Einer der Sergeanten hatte das Gespräch mitgehört. Er ging hinüber und hockte sich zu dem kleinen Mädchen hinunter.

„Ich habe zwei Minuten. Wie kann ich Ihnen helfen?“

„Vielen Dank“, sagte der Vater erleichtert. „Schatz, das ist der Polizist.
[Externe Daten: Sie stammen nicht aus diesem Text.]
(** ** Paths and the main chain *)

Lemma main_path_split hs main top l common hc : main_ok hs main → (∃ t, last main = Some t ∧ bh_hash t = top) →
  path hs top l common → hs !! common = Some hc → 0 ≤ bh_height hc →
  (∀ bid, bid ∈ l → ∃ y, hs !! bid = Some y ∧ bh_height hc < bh_height y) →
  ∃ pre upper, main = pre ++ upper ∧ l = rev (bh_hash <$> upper) ∧ last pre = Some hc.
Proof.
  intros Hm Htop Hp Hc H0'. revert main Hm Htop. induction Hp as [bid|bid h l bottom Hh Hp IH]; intros main Hm (t & Ht & Hb) Hl.
  - exists main, []. rewrite app_nil_r. split_and!; [done|done|]. rewrite Ht. f_equal.
    rewrite last_lookup in Ht. apply (mn_height _ _ Hm) in Ht as [_ Ht]. rewrite Hb in Ht. congruence.
  - destruct (Hl bid) as (y & Hy & Hlt); [by left|]. rewrite Hh in Hy. injection Hy as <-.
    apply last_Some in Ht as [main' ->].
    destruct (mn_height _ _ Hm (length main') t) as [Hht Hint]; [by rewrite lookup_app_r, Nat.sub_diag|].
    rewrite Hb, Hh in Hint. injection Hint as ->.
    destruct (last main') as [p|] eqn:Hlast; [|apply last_None in Hlast as ->; cbn in Hht; lia].
    assert (bh_previous_block_hash t = bh_hash p) as Hlink.
    { rewrite last_lookup in Hlast. apply (mn_link _ _ Hm (pred (length main'))).
      - rewrite lookup_app_l; [done|]. by apply lookup_lt_Some in Hlast.
      - apply lookup_lt_Some in Hlast. replace (S (pred (length main'))) with (length main') by lia.
        by rewrite lookup_app_r, Nat.sub_diag. }
    destruct (IH Hc main') as (pre & upper & -> & -> & Hpre).
    + by eapply main_ok_app.
    + exists p. by rewrite Hlink.
    + intros bid' Hin. apply Hl. by right.
    + exists pre, (upper ++ [t]). rewrite app_assoc. split_and!; [done| |done].
      rewrite fmap_app, rev_app_distr. cbn. by rewrite Hb.
Qed.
Sag ihm, was du sagen wolltest.“

Das kleine Mädchen betrachtete den uniformierten Mann aufmerksam, schluchzte und fragte:

„Sind Sie wirklich ein Polizist?“

„Natürlich“, lächelte er. „Sehen Sie sich die Uniform an, erkennen Sie es?“

Das Mädchen nickte.

„Ich… ich habe ein Verbrechen begangen“, stammelte sie.
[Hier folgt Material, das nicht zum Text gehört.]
(* ===== verification/UpdateLaws.v ===== *)
(** * Adding a block: theorems

    What [add_block] does with a block that arrives: it extends the main chain,
    makes the node switch to another branch, is kept on a branch of its own, or
    is refused, and the node is whole again whichever it is. *)

From S2P Require Import Prelude Varint Containers Seria Text CryptoNote Amounts Blocks Currency Db ChainState Store Pool Redo BlockLaws NodeLaws Headers HeaderLaws Consensus ConsensusLaws BlockStore BlockStoreLaws BranchLaws ChainUpdate ChainLaws.
Import Containers Codec Varint CryptoNote Blocks Currency Db ChainState Redo BlockLaws NodeLaws Headers HeaderLaws Consensus BlockStore BlockStoreLaws BranchLaws ChainUpdate ChainLaws.

Local Open Scope Z_scope.

Module UpdateLaws.

(** ** The transactions that return to the pool *)

Abbreviation returned := (Hash * (Transaction * BinaryArray))%type (only parsing).

(** They were read from their bytes once. *)
Definition parsed (x : returned) : Prop := c_ok ser_Transaction x.2.1 ∧ x.2.2 ≠ [].
(** The chain has room for their outputs. *)
Definition room_for (v : view) (x : returned) : Prop :=
  ∀ a, Z.of_nat (length (v_outs v a)) + Z.of_nat (length (outputs (tx_prefix x.2.1))) < 2 ^ 32.
Definition raws_size (l : list returned) : Z := foldr (λ x n, Pool.Pool.size x.2.2 + n) 0 l.
Definition pool_list (p : Pool.Pool.Pool) : list returned :=
  (λ e, (e.1, (Pool.Pool.pt_tx e.2, Pool.Pool.binary_tx e.2))) <$> map_entries (Pool.Pool.m_memory_state_tx p).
„Erzählen Sie mir davon“, erwiderte der Beamte ruhig. „Ich bin Polizist, Sie können mir alles erzählen.“

„Und werden Sie mich anschließend ins Gefängnis stecken?“, fragte sie mit zitternder Stimme.

„Das hängt davon ab, was Sie getan haben“, antwortete er sanft.

Das kleine Mädchen konnte es nicht mehr ertragen; sie brach in Tränen aus und platzte fast augenblicklich mit etwas heraus, das alle Umstehenden völlig fassungslos machte:

„Ich habe meinem Bruder ans Bein geschlagen… richtig heftig. Jetzt hat er einen blauen Fleck. Und er wird sterben… Ich wollte das nicht. Bitte, sperren Sie mich nicht ein…“

Der Polizist war zunächst verblüfft, dann aber musste er lächeln. Er umarmte das weinende Kind sanft und flüsterte ihr zu:

„Nein, mein Schatz. Deinem Bruder wird es gut gehen. An einem blauen Fleck stirbt niemand.“

Das Mädchen blickte ihn mit tränengefüllten Augen an.

"Wirklich?"

„Wirklich. Aber du darfst es nicht wieder tun, okay?“

"Ja…"

„Versprichst du es?“

„Ich verspreche…“

Das kleine Mädchen trocknete ihre Tränen, kuschelte sich an ihre Mutter, und zum ersten Mal seit mehreren Tagen kehrte Ruhe in die Polizeistation zurück.